The approval is based on data from two clinical studies, designed to represent a broad spectrum of people living with SMA: FIREFISH in symptomatic Type 1 infants aged 2 to 7 months and SUNFISH in symptomatic Type 2 and 3 children and adults aged 2 to 25 years. SUNFISH is the first and only placebo-controlled trial to include adults with Types 2 and 3 SMA. Evrysdi demonstrated a favourable efficacy and safety profile, with the safety profile established across both trials.
“We welcome today’s approval of Evrysdi for people with SMA in Europe, and are proud of the role we have played in its development and of our partnership with Roche,” said Dr Nicole Gusset, President of SMA Europe. “A recent survey conducted by SMA Europe showed that a large proportion of people with SMA in the EU were not receiving an approved treatment which leaves them feeling helpless and frustrated. It is vital that we work together with health authorities, regulators and industry to ensure we can get this medicine to the patients who need it as soon as possible.’’
Roche is working closely with reimbursement and assessment bodies in European countries to enable broad and rapid access to patients in need. Evrysdi will be accessible to patients in Germany in the coming days and in France from early April through the cohort Temporary Authorization for Use. Reimbursement dossiers have been submitted in many countries in anticipation of today’s decision by the European Commission to minimise any delay in patient access.
The decision from the European Commission follows a positive recommendation from the Committee for Medicinal Products for Human Use (CHMP) in February 2021. The review was completed under the accelerated assessment pathway for medicines, which is offered to medicines deemed to be of major interest for public health and therapeutic innovation. This approval is applicable to all 27 European Union member states, as well as Iceland, Norway, and Liechtenstein.
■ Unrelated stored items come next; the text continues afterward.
(** The checks of [SubscribeCOV]. *)
Definition check_subscription (s : COVSubscription) : high_result unit :=
  guard_err (negb (Sub_ProcessID s =? 0)) (Message MsgCOVProcess);;
  guard_err (negb ((Sub_Lifetime s <? 0) || negb (Z.rem (Sub_Lifetime s) Second =? 0) ||
      (2^32 - 1 <? Z.quot (Sub_Lifetime s) Second))) (Message MsgCOVLifetime);;
  guard_err (negb (bool_decide (Sub_Property s = None) &&
      (bool_decide (is_Some (Sub_ArrayIndex s)) || bool_decide (is_Some (Sub_Increment s)))))
    (Message MsgCOVProperty).

Section Write.
Context {C : Type} {api : APDUClient C}.
#[local] Notation call := (HighClient.call (C := C)).
Context (ifaces : option (list NetInterface)).

(** * Writing *)

Definition Client_WriteProperty (target : Target) (obj : Object) (pid : Z) (value : ApplicationValue)
    (opts : list (WriteOptions → WriteOptions)) : call unit :=
  '(dst, _) ← resolveTarget ifaces target;
  let o := foldl (fun o opt => opt o) (mkWriteOptions None None) opts in
  local (check_write_priority (WO_Priority o));;
  encoded ← local (sentinel (EncodeApplicationValue value));
  req ← local (sentinel (NewWritePropertyRequest (OID obj) pid (WO_ArrayIndex o) encoded (WO_Priority o)));
  remote_call (fun a => api_WriteProperty a dst req).

Definition WriteAndReadBack (target : Target) (obj : Object) (pid : Z) (value : ApplicationValue)
    (opts : list (WriteOptions → WriteOptions)) : call PropertyValue :=
  '(dst, _) ← resolveTarget ifaces target;
  let addrTarget := targetForAddress dst in
  Client_WriteProperty addrTarget obj pid value opts;;
  let wo := foldl (fun o opt => opt o) (mkWriteOptions None None) opts in
  let ro := match WO_ArrayIndex wo with Some i => [AtIndex i] | None => [] end in
  Client_ReadProperty ifaces addrTarget obj pid ro.

Definition WritePropertiesMultiple (target : Target) (writes : list WriteSpec) : call unit :=
  '(dst, _) ← resolveTarget ifaces target;
  local (guard_err (negb (len writes =? 0)) (Message MsgNoWrites));;
  specs ← local (mapM write_spec writes);
  req ← local (sentinel (NewWritePropertyMultipleRequest specs));
  remote_call (fun a => api_WritePropertyMultiple a dst req).

(** * Subscriptions *)

Definition Client_SubscribeCOV (target : Target) (s : COVSubscription) : call unit :=
  local (check_subscription s);;
  '(dst, _) ← resolveTarget ifaces target;
  let lifetime := u32 (Z.quot (Sub_Lifetime s) Second) in
  match Sub_Property s with
  | None =>
      req ← local (sentinel (NewSubscribeCOVRequest (Sub_ProcessID s) (OID (Sub_Object s))
                               (Some (Sub_Confirmed s)) (Some lifetime)));
      remote_call (fun a => api_SubscribeCOV a dst req)
  | Some property =>
      req ← local (sentinel (NewSubscribeCOVPropertyRequest (Sub_ProcessID s) (OID (Sub_Object s))
                               (Some (Sub_Confirmed s)) (Some lifetime)
                               (mkMonitoredPropertyReference property (Sub_ArrayIndex s)) (Sub_Increment s)));
      remote_call (fun a => api_SubscribeCOVProperty a dst req)
  end.

Definition HandleCOVNotifications (handler : option HighCOVNotificationHandler) : call unit :=
  match handler with
  | None => fails MsgCOVHandler
  | Some handler =>
      remote_call (fun a => api_HandleConfirmedCOVNotification a (Some (converting handler true)));;
      remote_call (fun a => api_HandleUnconfirmedCOVNotification a (Some (converting handler false)))
  end.

(** * Device control *)

Definition Client_DeviceCommunicationControl (target : Target) (mode : Z) (durationMinutes : option Z)
    (password : option bytes) : call unit :=
  '(dst, _) ← resolveTarget ifaces target;
  req ← local (sentinel (NewDeviceCommunicationControlRequest durationMinutes mode password));
  remote_call (fun a => api_DeviceCommunicationControl a dst req).

Definition Client_ReinitializeDevice (target : Target) (state : Z) (password : option bytes) : call unit :=
  '(dst, _) ← resolveTarget ifaces target;
  req ← local (sentinel (NewReinitializeDeviceRequest state password));
  remote_call (fun a => api_ReinitializeDevice a dst req).

Definition Client_TimeSynchronization (target : Target) (t : Time) (utc : bool) : call unit :=
  '(dst, _) ← resolveTarget ifaces target;
  let t := if utc then Time_UTC t else Time_Local t in
  remote_call (fun a => api_TimeSynchronization a dst t utc).
End Write.

(** * Facts *)

Definition write_options (opts : list (WriteOptions → WriteOptions)) : WriteOptions :=
  foldl (fun o opt => opt o) (mkWriteOptions None None) opts.

Definition priority_ok (p : option Z) : Prop := match p with Some p => is_u8 p | None => True end.

Lemma check_write_priority_eq p : priority_ok p →
  check_write_priority p = if valid_priority p then Ok tt else Err (Message MsgPriority).
Proof.
  destruct p as [p|]; [|done]. unfold priority_ok, is_u8. cbn. intros Hp.
  destruct (Z.ltb_spec p 1), (Z.eqb_spec p 0), (Z.ltb_spec 16 p); cbn; try done; lia.
Qed.

Lemma decodeValue_encoded v raw : AppValue_ok v → AppValue_short v → EncodeApplicationValue v = Ok raw →
  decodeValue raw = Ok (mkPropertyValue (Some v) [v] raw).
Proof.
  intros Hok Hs He.
  destruct (EncodeApplicationValue_spec v Hok) as [Hen|[_ Hd]]; [|congruence].
  pose proof (encodings_chain [v] [raw] [] [] ltac:(by repeat constructor)) as Hc.
  cbn in Hc. rewrite !app_nil_r in Hc.
  apply (decodeValue_chain raw [v] (len raw) Hc). apply undecodable_end.
Qed.

Section Facts.
Context {C : Type} {api : APDUClient C}.
Context (ifaces : option (list NetInterface)).

Lemma resolve_address dst (c : HighClient C) :
  resolveTarget ifaces (targetForAddress dst) c = (c, Ok (dst, 0)).
Proof. done. Qed.
(* ===== verification/EndToEnd.v ===== *)
(** The whole library, end to end: calls of the high-level client on one
    runtime, answered by another one, over UDP.

    The two sockets record what is written.  A datagram reaches the other side
    as the bytes that fit the reader's buffer, from the address of the sender's
    socket. *)

From stdpp Require Import sorting.
From S2P Require Import Prelude GoSlice Errors Common Tag Values AppValue Nlm Npdu Bvlc BvlcFunctions Bbmd BipStack ApduCodec Machine ClientMachine ServerMachine UnconfirmedMachines Ase AseClient AseExchange ErrorTables Fields ObjectAccess Cov Discovery DeviceControl Client ClientExchange Target HighClient HighDiscover HighRead Runtime.

(** * Datagrams *)

#[local] Notation datagrams := (list (bytes * AddrPort)).
#[local] Notation udp_runtime := (ClientRuntime datagrams).

(** [ReadFromUDPAddrPort] of a datagram: the kernel drops what the buffer does
    not hold. *)
Definition arriving (rt : udp_runtime) (raw : bytes) (sender : AddrPort) : conn_event :=
  Datagram (take (Z.to_nat (rt_maxDatagramSize rt)) raw) sender.

(** The address of a device on the local network. *)
Definition station (a : AddrPort) : Address := mkAddress LocalNetwork a [].

Lemma station_typed a : ip4_ok a → address_typed (station a).
Proof.
  intros [Ha _]. unfold address_typed, station. cbn. split_and!; try done. apply bytes_ok_nil.
Qed.
Definition ConfirmedResponseType_String (v : ConfirmedResponseType) : bytes :=
  match v with
  | ConfirmedResponseTypeACK => str "ack"
  | ConfirmedResponseTypeError => str "error"
  | ConfirmedResponseTypeReject => str "reject"
  | ConfirmedResponseTypeAbort => str "abort"
  end.

Definition machineRole_String (v : machineRole) : bytes :=
  match v with
  | machineRoleConfirmedClient => str "confirmed-client"
  | machineRoleConfirmedServer => str "confirmed-server"
  | machineRoleUnconfirmedClient => str "unconfirmed-client"
  | machineRoleUnconfirmedServer => str "unconfirmed-server"
  end.

Definition machineState_String (v : machineState) : bytes :=
  match v with
  | machineStateIdle => str "idle"
  | machineStateSegmentedRequestReceiving => str "segmented-request-receiving"
  | machineStateAwaitResponse => str "await-response"
  | machineStateAwaitSegmentACK => str "await-segment-ack"
  | machineStateCompleted => str "completed"
  | machineStateAborted => str "aborted"
  end.

Definition machineEvent_String (v : machineEvent) : bytes :=
  match v with
  | machineEventSendConfirmedRequest => str "send-confirmed-request"
  | machineEventInboundConfirmedRequest => str "inbound-confirmed-request"
  | machineEventInboundSegment => str "inbound-segment"
  | machineEventSegmentTimeout => str "segment-timeout"
  | machineEventInboundSimpleACK => str "inbound-simple-ack"
  | machineEventInboundComplexACK => str "inbound-complex-ack"
  | machineEventInboundError => str "inbound-error"
  | machineEventInboundReject => str "inbound-reject"
  | machineEventInboundAbort => str "inbound-abort"
  | machineEventInboundSegmentACK => str "inbound-segment-ack"
  | machineEventResponseReady => str "response-ready"
  | machineEventResponseRequiresSegmentation => str "response-requires-segmentation"
  | machineEventHandlerError => str "handler-error"
  | machineEventHandlerDone => str "handler-done"
  | machineEventSendUnconfirmedRequest => str "send-unconfirmed-request"
  | machineEventInboundUnconfirmedRequest => str "inbound-unconfirmed-request"
  | machineEventCannotSend => str "cannot-send"
  | machineEventUnexpectedPDU => str "unexpected-pdu"
  | machineEventSecurityErrorReceived => str "security-error-received"
  | machineEventTimeout => str "timeout"
  | machineEventClose => str "close"
  end.
(** * ResearchAutomator: a shallow embedding of the research pipeline

    The development follows the Python sources module by module
    ([modules/planner.py], [modules/execution_agent.py],
    [modules/rate_limiter.py], [modules/llm_tools.py],
    [modules/self_critique.py], [modules/goal_parser.py],
    [modules/emergency_mode.py], [modules/citation_engine.py],
    [modules/batch_processor.py], [modules/retriever.py]).  Part I gives the
    model, Part II the properties the specification states, Part III further
    properties of the same code.

    Conventions.
    - Python [str] is [string]; the text-processing functions are modelled on
      ASCII text (the [re] classes [\s], [\d], [\w] restricted to ASCII).
    - Python [float] scores are binary64 values ([PrimFloat.float]), compared
      with the IEEE comparisons the interpreter uses.
    - A dictionary with a fixed set of keys is a record; a key that the code
      reads with [d.get(k, default)] and that matters when absent is an
      [option] field.
    - An exception is an explicit outcome, carrying the text [str(e)];
      collaborators outside the core (language model, retrieval,
      persistence) are fields of a [World] record, indexed by a clock so
      that two calls may answer differently.
    - The answers of the language model have the types the prompts ask for:
      the code keeps what [json.loads] gives without validation, and the
      records here hold a list of strings where a list of strings is asked
      for.  A phase of a plan is a dictionary that is not empty. *)

From Stdlib Require Import ZArith QArith Floats Ascii String.
From stdpp Require Import base decidable option list strings pretty sets gmap.

#[local] Open Scope string_scope.
#[local] Open Scope list_scope.
#[local] Set Warnings "-clear-no-such-hyp".

(** * Part I: the model *)

(** ** Python string primitives used by the sources *)

Module Py.

Definition is_upper (c : ascii) : bool :=
  let n := nat_of_ascii c in (65 <=? n)%nat && (n <=? 90)%nat.

Definition is_lower (c : ascii) : bool :=
  let n := nat_of_ascii c in (97 <=? n)%nat && (n <=? 122)%nat.

(** [[a-zA-Z]] *)
Definition is_alpha (c : ascii) : bool := is_upper c || is_lower c.

(** [\d] *)
Definition is_digit (c : ascii) : bool :=
  let n := nat_of_ascii c in (48 <=? n)%nat && (n <=? 57)%nat.

(** [\w]: letters, digits and the underscore *)
Definition is_word (c : ascii) : bool :=
  is_alpha c || is_digit c || (nat_of_ascii c =? 95)%nat.

(** [\s] and [str.isspace]: tab, newline, vertical tab, form feed, carriage
    return, the four separators 0x1c-0x1f and the space *)
Definition is_space (c : ascii) : bool :=
  let n := nat_of_ascii c in
  ((9 <=? n)%nat && (n <=? 13)%nat) || ((28 <=? n)%nat && (n <=? 32)%nat).

Definition lower_ascii (c : ascii) : ascii :=
  if is_upper c then ascii_of_nat (nat_of_ascii c + 32) else c.

(** [s.lower()] *)
Fixpoint lower (s : string) : string :=
  match s with
  | EmptyString => EmptyString
  | String c r => String (lower_ascii c) (lower r)
  end.

Definition upper_ascii (c : ascii) : ascii :=
  if is_lower c then ascii_of_nat (nat_of_ascii c - 32) else c.

(** [s.upper()] *)
Fixpoint upper (s : string) : string :=
  match s with
  | EmptyString => EmptyString
  | String c r => String (upper_ascii c) (upper r)
  end.

(** [len(s) > 0] *)
Definition nonempty (s : string) : bool :=
  match s with EmptyString => false | _ => true end.

(** [s.startswith(p)] *)
Fixpoint startswith (p s : string) : bool :=
  match p, s with
  | EmptyString, _ => true
  | String _ _, EmptyString => false
  | String a p', String b s' => Ascii.eqb a b && startswith p' s'
  end.

(** [sub in s] *)
Fixpoint contains (sub s : string) : bool :=
  match s with
  | EmptyString => startswith sub EmptyString
  | String _ r => startswith sub s || contains sub r
  end.

(** [any(ind in s for ind in inds)] *)
Definition contains_any (inds : list string) (s : string) : bool :=
  existsb (fun ind => contains ind s) inds.

Fixpoint lstrip (s : string) : string :=
  match s with
  | EmptyString => EmptyString
  | String c r => if is_space c then lstrip r else s
  end.

Fixpoint rstrip (s : string) : string :=
  match s with
  | EmptyString => EmptyString
  | String c r =>
      match rstrip r with
      | EmptyString => if is_space c then EmptyString else String c EmptyString
      | r' => String c r'
      end
  end.

(** [s.strip()] *)
Definition strip (s : string) : string := rstrip (lstrip s).

(** [s.split(sep)] for a one-character separator: never the empty list *)
Fixpoint split (sep : ascii) (s : string) : list string :=
  match s with
  | EmptyString => [EmptyString]
  | String c r =>
      if Ascii.eqb c sep then EmptyString :: split sep r
      else match split sep r with
           | [] => [String c EmptyString]
           | h :: t => String c h :: t
           end
  end.

(** [s.split()]: the maximal runs of characters that are not white space;
    [cur] is the run being read. *)
Fixpoint words_from (cur : string) (s : string) : list string :=
  match s with
  | EmptyString => if nonempty cur then [cur] else []
  | String c r =>
      if is_space c
      then (if nonempty cur then [cur] else []) ++ words_from EmptyString r
      else words_from (cur +:+ String c EmptyString) r
  end.

Definition words (s : string) : list string := words_from EmptyString s.

(** [s.split(sep, 1)[-1]]: the text after the first separator, or [s] itself *)
Fixpoint after_first (sep : ascii) (s : string) : option string :=
  match s with
  | EmptyString => None
  | String c r => if Ascii.eqb c sep then Some r else after_first sep r
  end.

Definition split1_last (sep : ascii) (s : string) : string :=
  default s (after_first sep s).

(** [sep.join(parts)] *)
Fixpoint join (sep : string) (parts : list string) : string :=
  match parts with
  | [] => EmptyString
  | [p] => p
  | p :: rest => p +:+ sep +:+ join sep rest
  end.

(** [list(dict.fromkeys(l))]: first occurrences, in order *)
Fixpoint fromkeys_from (seen l : list string) : list string :=
  match l with
  | [] => []
  | x :: r =>
      if bool_decide (x ∈ seen) then fromkeys_from seen r
      else x :: fromkeys_from (x :: seen) r
  end.

Definition fromkeys (l : list string) : list string := fromkeys_from [] l.

(** The longest prefix of digits, and what follows it. *)
Fixpoint span_digits (s : string) : string * string :=
  match s with
  | EmptyString => (EmptyString, EmptyString)
  | String c r =>
      if is_digit c
      then let '(d, rest) := span_digits r in (String c d, rest)
      else (EmptyString, s)
  end.

(** [s] without the prefix [p], when it starts with it. *)
Fixpoint strip_prefix (p s : string) : option string :=
  match p, s with
  | EmptyString, _ => Some s
  | String _ _, EmptyString => None
  | String a p', String b s' =>
      if Ascii.eqb a b then strip_prefix p' s' else None
  end.

(** The longest prefix of white space, and what follows it. *)
Fixpoint span_spaces (s : string) : string * string :=
  match s with
  | EmptyString => (EmptyString, EmptyString)
  | String c r =>
      if is_space c
      then let '(d, rest) := span_spaces r in (String c d, rest)
      else (EmptyString, s)
  end.

(** The [for x in xs: if p(x): out.append(x); if len(out) >= limit: break]
    loop, started with [out]. *)
Fixpoint collect (limit : nat) (p : string → bool) (xs out : list string)
  : list string :=
  match xs with
  | [] => out
  | x :: rest =>
      if p x then
        let out' := out ++ [x] in
        if (limit <=? length out')%nat then out' else collect limit p rest out'
      else collect limit p rest out
  end.

(** [str(n)] for a natural number *)
Definition str_of_nat (n : nat) : string := pretty n.

(** the newline character, and the double quote as a string *)
Definition nl : ascii := ascii_of_nat 10.
Definition dquote : string := String (ascii_of_nat 34) EmptyString.

End Py.

(** ** Outcomes of calls that may raise *)

(** [Raise e] carries [str(e)], the text the code logs and stores. *)
Inductive exc (A : Type) : Type :=
| Ok (a : A)
| Raise (e : string).
Arguments Ok {A} a.
Arguments Raise {A} e.

(** ** modules/planner.py *)

Module Planner.

(** A phase dictionary, not empty.  ['id'] may be absent (the code reads it
    both with [phase.get('id', '')] and with [phase['id']]);
    ['search_terms'] may be JSON [null], which is not iterable. *)
Record Phase := mkPhase {
  ph_id : option string;
  ph_title : string;
  ph_description : string;
  ph_type : string;
  ph_search_terms : option (list string);
  ph_expected_sources : list string;
  ph_dependencies : list string;
  ph_success_criteria : list string;
  ph_priority : string
}.

Record Plan := mkPlan {
  plan_id : string;
  strategy : string;
  phases : list Phase;
  research_goal : string;
  last_updated : option string;
  update_reason : option string
}.

#[global] Instance Phase_eq_dec : EqDecision Phase.
Proof. solve_decision. Defined.

#[global] Instance Plan_eq_dec : EqDecision Plan.
Proof. solve_decision. Defined.

(** [phase.get('id', '')] *)
Definition get_id (phase : Phase) : string := default "" (ph_id phase).

(** [all(dep in completed_phases for dep in dependencies)] *)
Definition deps_satisfied (completed_phases : list string) (phase : Phase) : bool :=
  forallb (fun dep => bool_decide (dep ∈ completed_phases)) (ph_dependencies phase).

(** The [for phase in phases] loop of [get_next_phase]. *)
Fixpoint next_in (phases : list Phase) (completed_phases : list string)
  : option Phase :=
  match phases with
  | [] => None
  | phase :: rest =>
      if bool_decide (get_id phase ∈ completed_phases)
      then next_in rest completed_phases
      else if deps_satisfied completed_phases phase
           then Some phase
           else next_in rest completed_phases
  end.
(** * SmartNotes storage engine: a model of [app/database.py]

    The [Database] class keeps folders, notes, tags and note-tag links
    in SQLite tables, mirrors note titles and bodies into an FTS5 index
    through three triggers, and answers searches with one composed
    SELECT.  The tables are modelled as lists of rows in rowid order,
    every method as a function from a store to a store and an outcome,
    and each SQL statement by what it does to the rows: UNIQUE and
    foreign-key checks, ON DELETE actions, triggers, GROUP BY / HAVING,
    ORDER BY and LIMIT.

    Strings are sequences of characters with codes below 256.  Row
    identifiers are unbounded integers (the 64-bit ceiling of rowids and
    the engine's limit on bound parameters are not modelled).  The
    clock reading [int(time.time())] is an argument of the methods that
    take it.  The FTS5 matcher is an argument of [search_notes]. *)

From Stdlib Require Import ZArith List String Ascii Bool Lia Permutation Sorted.
Import ListNotations.
Local Open Scope Z_scope.

(** ** Strings *)

Definition dquote : ascii := "034"%char.
Definition space : ascii := " "%char.
Definition star : ascii := "*"%char.

(** Python's [str.isspace] on a single character with code below 256. *)
Definition is_space (c : ascii) : bool :=
  let n := nat_of_ascii c in
  ((9 <=? n) && (n <=? 13) || (28 <=? n) && (n <=? 32)
   || (n =? 133) || (n =? 160))%nat.

Definition is_empty (s : string) : bool :=
  match s with EmptyString => true | String _ _ => false end.

Fixpoint lstrip (s : string) : string :=
  match s with
  | EmptyString => EmptyString
  | String c r => if is_space c then lstrip r else s
  end.

Fixpoint rstrip (s : string) : string :=
  match s with
  | EmptyString => EmptyString
  | String c r =>
      let r' := rstrip r in
      if is_space c && is_empty r' then EmptyString else String c r'
  end.

(** [s.strip()] *)
Definition strip (s : string) : string := rstrip (lstrip s).

(** [query.replace]: every double-quote character (code 34) is doubled. *)
Fixpoint replace_quotes (s : string) : string :=
  match s with
  | EmptyString => EmptyString
  | String c r =>
      if Ascii.eqb c dquote
      then String dquote (String dquote (replace_quotes r))
      else String c (replace_quotes r)
  end.

(** The test that a string contains a blank (code 32). *)
Fixpoint has_space (s : string) : bool :=
  match s with
  | EmptyString => false
  | String c r => Ascii.eqb c space || has_space r
  end.

(** SQLite's NOCASE collation folds the 26 upper-case ASCII letters and
    then compares bytes. *)
Definition to_lower (c : ascii) : ascii :=
  let n := nat_of_ascii c in
  if ((65 <=? n) && (n <=? 90))%nat then ascii_of_nat (n + 32) else c.

Fixpoint nocase (s : string) : string :=
  match s with
  | EmptyString => EmptyString
  | String c r => String (to_lower c) (nocase r)
  end.

Definition nocase_leb (a b : string) : bool :=
  String.leb (nocase a) (nocase b).

(** ** ORDER BY: a stable insertion sort over rows in table order *)

Section OrderBy.
Context {A : Type} (le : A -> A -> bool).

Fixpoint insert_by (x : A) (l : list A) : list A :=
  match l with
  | [] => [x]
  | y :: r => if le x y then x :: l else y :: insert_by x r
  end.

Definition sort_by (l : list A) : list A := fold_right insert_by [] l.
End OrderBy.

(** ** Rows *)

Module Folder.
Record t := mk { id : Z; name : string }.
End Folder.

Module Note.
Record t := mk {
  id : Z;
  folder_id : option Z;
  title : string;
  content : string;
  created_at : Z;
  updated_at : Z
}.
End Note.

Module Tag.
Record t := mk { id : Z; name : string }.
End Tag.

Module NoteTag.
Record t := mk { note_id : Z; tag_id : Z }.
End NoteTag.

(** One entry of the [notes_fts] index. *)
Module Fts.
Record t := mk { rowid : Z; title : string; content : string }.

Definition eqb (a b : t) : bool :=
  (rowid a =? rowid b) && String.eqb (title a) (title b)
  && String.eqb (content a) (content b).
End Fts.

(** A row of [all_tags]. *)
Module TagUsage.
Record t := mk { id : Z; name : string; usage_count : Z }.
End TagUsage.

(** A result of [search_notes]. *)
Module NoteSummary.
Record t := mk {
  id : Z;
  title : string;
  content : string;
  folder_id : option Z;
  updated_at : Z;
  tags : list Tag.t
}.
End NoteSummary.

(** The store: the four tables, the index, and the AUTOINCREMENT
    counters (the largest rowid each table has ever handed out). *)
Record Database := mkDatabase {
  folders : list Folder.t;
  notes : list Note.t;
  tags : list Tag.t;
  note_tags : list NoteTag.t;
  notes_fts : list Fts.t;
  seq_folders : Z;
  seq_notes : Z;
  seq_tags : Z
}.

Definition empty_db : Database := mkDatabase [] [] [] [] [] 0 0 0.

Inductive exn := IntegrityError | OperationalError.

Inductive outcome (A : Type) :=
| Ok (a : A)
| Raise (e : exn).
Arguments Ok {A} a.
Arguments Raise {A} e.

(** ** Field updates *)

Definition set_folders (v : list Folder.t) (d : Database) : Database :=
  mkDatabase v (notes d) (tags d) (note_tags d) (notes_fts d)
             (seq_folders d) (seq_notes d) (seq_tags d).

Definition set_notes (v : list Note.t) (d : Database) : Database :=
  mkDatabase (folders d) v (tags d) (note_tags d) (notes_fts d)
             (seq_folders d) (seq_notes d) (seq_tags d).

Definition set_tags (v : list Tag.t) (d : Database) : Database :=
  mkDatabase (folders d) (notes d) v (note_tags d) (notes_fts d)
             (seq_folders d) (seq_notes d) (seq_tags d).

Definition set_note_tags_table (v : list NoteTag.t) (d : Database) : Database :=
  mkDatabase (folders d) (notes d) (tags d) v (notes_fts d)
             (seq_folders d) (seq_notes d) (seq_tags d).

Definition set_notes_fts (v : list Fts.t) (d : Database) : Database :=
  mkDatabase (folders d) (notes d) (tags d) (note_tags d) v
             (seq_folders d) (seq_notes d) (seq_tags d).

Definition set_seq_folders (v : Z) (d : Database) : Database :=
  mkDatabase (folders d) (notes d) (tags d) (note_tags d) (notes_fts d)
             v (seq_notes d) (seq_tags d).

Definition set_seq_notes (v : Z) (d : Database) : Database :=
  mkDatabase (folders d) (notes d) (tags d) (note_tags d) (notes_fts d)
             (seq_folders d) v (seq_tags d).

Definition set_seq_tags (v : Z) (d : Database) : Database :=
  mkDatabase (folders d) (notes d) (tags d) (note_tags d) (notes_fts d)
             (seq_folders d) (seq_notes d) v.

(** ** The triggers of [_init_schema] *)

Definition fts_entry (n : Note.t) : Fts.t :=
  Fts.mk (Note.id n) (Note.title n) (Note.content n).

(** [INSERT INTO notes_fts(rowid, title, content) VALUES (...)] *)
Definition fts_insert (e : Fts.t) (ix : list Fts.t) : list Fts.t := ix ++ [e].

(** [INSERT INTO notes_fts(notes_fts, rowid, title, content)
     VALUES('delete', ...)]: takes out what was indexed for that rowid
    under those values. *)
Definition fts_delete (e : Fts.t) (ix : list Fts.t) : list Fts.t :=
  filter (fun x => negb (Fts.eqb x e)) ix.

Definition notes_ai (new : Note.t) (ix : list Fts.t) : list Fts.t :=
  fts_insert (fts_entry new) ix.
Evrysdi was granted PRIME designation by the European Medicines Agency (EMA) in 2018 and Orphan Drug Designation in 2019. Maintenance of Orphan Drug Designation was recently confirmed by the Committee for Orphan Medicinal Products based on the assumption of Evrysdi’s significant benefit over existing treatments. Evrysdi has been approved in 38 countries and submitted in a further 33 countries.
Roche leads the clinical development of Evrysdi as part of a collaboration with the SMA Foundation and PTC Therapeutics.